Sylvaine Strike brought Moliere’s The Miser to The Market Theatre a few years ago. I loved it. Now she’s brought Moliere’s Tartuffe to The Soweto Theatre. I saw its premiere last night. I loved it.
Translated into English by Richard Wilbur this delightful 17th century French political satire is as up-to-date and relevant as our #SaveSA march on 7 April, 2017, the day after Tartuffe premiered.
Moliere (1622-1673) is known as the “French Shakespeare”. His best known works include Tartuffe and The Miser, as well as The Misanthrope, The School for Wives, The Imaginary Invalid and The Bourgeois Gentleman. He worked under the patronage of the Roi Soleil (Sun King), Louis XIV, but still had to endure censorship and even arrest as a result of his stinging social satire.

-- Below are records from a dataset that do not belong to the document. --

(** The steps of thread [t], except those inside [lock_slow] and [unlock_slow]; the label is
    the call that a thread outside makes. *)
Inductive call_step (t : nat) (s : Mutex) : option Op → Mutex → Prop :=
(** outside: the thread may change its [gc_state] *)
| m_gc g : pc s t = Idle ∨ pc s t = Hold → call_step t s None (set_gc s t g)
(** [lock], [lock_nogc], [try_lock_until], [try_lock_for] *)
| m_lock c : pc s t = Idle → call_step t s (Some (OpLock c)) (at_ s t (Entry c))
| lock_fast c : pc s t = Entry c → state s = 0 → call_step t s None (at_ (put s LOCKED_BIT) t Hold)
| lock_fail c : pc s t = Entry c → call_step t s None (at_ s t (Slow c))
(** [try_lock] *)
| m_try : pc s t = Idle → call_step t s (Some OpTryLock) (at_ s t (Try (state s)))
| try_busy st : pc s t = Try st → is_locked st = true → call_step t s None (at_ s t Idle)
| try_take st : pc s t = Try st → is_locked st = false → state s = st →
    call_step t s None (at_ (put s (Z.lor st LOCKED_BIT)) t Hold)
| try_retry st : pc s t = Try st → is_locked st = false → call_step t s None (at_ s t (Try (state s)))
(** [unlock], [unlock_nogc], [unlock_fair] *)
| unlock_fast fair : pc s t = Hold → state s = LOCKED_BIT → call_step t s (Some (OpUnlock fair)) (at_ (put s 0) t Idle)
| unlock_slow fair : pc s t = Hold → state s ≠ LOCKED_BIT →
    call_step t s (Some (OpUnlock fair)) (at_ s t (Unlock fair false))
(** [bump] *)
| bump_none : pc s t = Hold → is_parked (state s) = false → call_step t s (Some OpBump) s
| bump_slow : pc s t = Hold → is_parked (state s) = true → call_step t s (Some OpBump) (at_ s t (Unlock true true))
(** [mark_parked], [mark_parked_if_locked], called with the queue lock *)
| m_mark : pc s t = Idle → qlock s = None → call_step t s (Some OpMark) (at_ (locked_queue s (Some t)) t Marking)
| mark_parked : pc s t = Marking →
    call_step t s None (at_ (locked_queue (put s (Z.lor (state s) PARKED_BIT)) None) t Idle)
| mark_load : pc s t = Marking → call_step t s None (at_ s t (MarkLocked (state s)))
| mark_free st : pc s t = MarkLocked st → is_locked st = false → call_step t s None (at_ (locked_queue s None) t Idle)
| mark_locked st : pc s t = MarkLocked st → is_locked st = true → state s = st →
    call_step t s None (at_ (locked_queue (put s (Z.lor st PARKED_BIT)) None) t Idle)
| mark_retry st : pc s t = MarkLocked st → is_locked st = true → call_step t s None (at_ s t (MarkLocked (state s))).
(** [EINTR_LOOP(expr)] over a call whose failures are scripted: the script
    left, and the [errno] of the attempt that ended the loop ([None] when
    that attempt succeeded).  [errno] afterwards is that of the last failed
    attempt, if any. *)
Fixpoint EINTR_LOOP (faults : list fault) (errno : Z)
  : list fault * Z * option Z :=
  match faults with
  | [] => ([], errno, None)
  | Fails e :: faults' =>
      if e =? EINTR then EINTR_LOOP faults' e else (faults', e, Some e)
  end.

(** [EINTR_LOOP(open(filename, O_WRONLY|O_APPEND|O_CREAT|O_CLOEXEC, 0644))] *)
Definition open_append (h : Host) (filename : list Z) : M Z :=
  do path <- defined (string_at filename);
  fun w =>
    match EINTR_LOOP (w_open_faults w) (w_errno w) with
    | (fs, e, None) =>
        Ok (h_log_fd h) (emit (EvOpen path (h_log_fd h)) (set_errno e (set_open_faults fs w)))
    | (fs, e, Some _) => Ok (-1) (set_errno e (set_open_faults fs w))
    end.

(** [EINTR_LOOP(fcntl(fd, F_SETLKW, &lock))] with a whole-file write lock. *)
Definition lock_wait (fd : Z) : M Z :=
  fun w =>
    match EINTR_LOOP (w_lock_faults w) (w_errno w) with
    | (fs, e, None) => Ok 0 (emit (EvLock fd) (set_errno e (set_lock_faults fs w)))
    | (fs, e, Some _) => Ok (-1) (set_errno e (set_lock_faults fs w))
    end.

(** [EINTR_LOOP(write(fd, data, count))]: the amount returned. *)
Fixpoint write_loop (faults : list write_fault) (fd : Z) (data : list Z) (w : World)
  : Z * World :=
  match faults with
  | [] => (Z.of_nat (length data), emit (EvWrite fd data) (set_write_faults [] w))
  | WriteFails e :: faults' =>
      if e =? EINTR then write_loop faults' fd data (set_errno e w)
      else (-1, set_errno e (set_write_faults faults' w))
  | WriteShort n :: faults' =>
      (Z.of_nat (length (take n data)),
       emit (EvWrite fd (take n data)) (set_write_faults faults' w))
  end.

(** ** The log file session *)

Record LogFile : Type := {
  fd : Z;
  buf : list Z;          (* char buf[1024] *)
  bufCount : Z
}.

Definition sizeof_buf : Z := 1024.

The plot as outlined in the programme is simple “A wily opportunist, who affects sanctity and gains complete control over Organ, a rich bourgeois who in his middle years has become a bigot and a prude. To the great despair of the family and staff, Orgon has been brainwashed into believing Tartuffe’s rhetoric, to the point where Orgon feels morally obliged to break off his daughter’s engagement to her greatest love, Valere, and marry her off to this imposter, banishes his son, and signs off his worldly possessions to Tartuffe in the interim. Orgon’s family and staff try as best as they can to make him aware of Tartuffe’s sinister motives, but it appears to be too late!”
Directed by Sylvaine Strike, Tartuffe stars Craig Morris as Tartuffe and Madame Pernelle, Neil McCarthy as Orgon, Vanessa Cooke as Dorine (the domestic staff), Khutjo Green as Elmire (Orgon’s wife), Camilla Waldman as Cleante (Orgon’s sister), Adrian Alper as Damis (Orgon’s son), Vuyelwa Maluleke as Mariane (Orgon’s daughter), Anele Situlweni as Valere (Mariane’s suitor) and William Harding as Monsieur Loyal and the Officer. The ensemble was strong and I was entranced by their stunning acting and the delightful story and humour unfolding flawlessly before me.
Set design is by Sasha Ehlers and Chen Nakar, with costumes (1930’s style) by Sasha Ehlerss), lighting by Oliver Hauser and stage management by Orapeleng Sedi Moswane. All the music used in the work was composed by Dean Barrett and the choreography was by Owen Lonzar.
Sponsored by the Institut Francais and the Alliance Francaise together with Total, Tartuffe is set for a national tour in Soweto (Soweto Theatre from 5-8 April), Durban (Courtyard Theatre from 24-26 May), Cape Town (Baxter Theatre from 18 April to 29 April) and Johannesburg (Joburg Theatre from 31 May to 25 June) ending at Grahamstown National Arts Festival.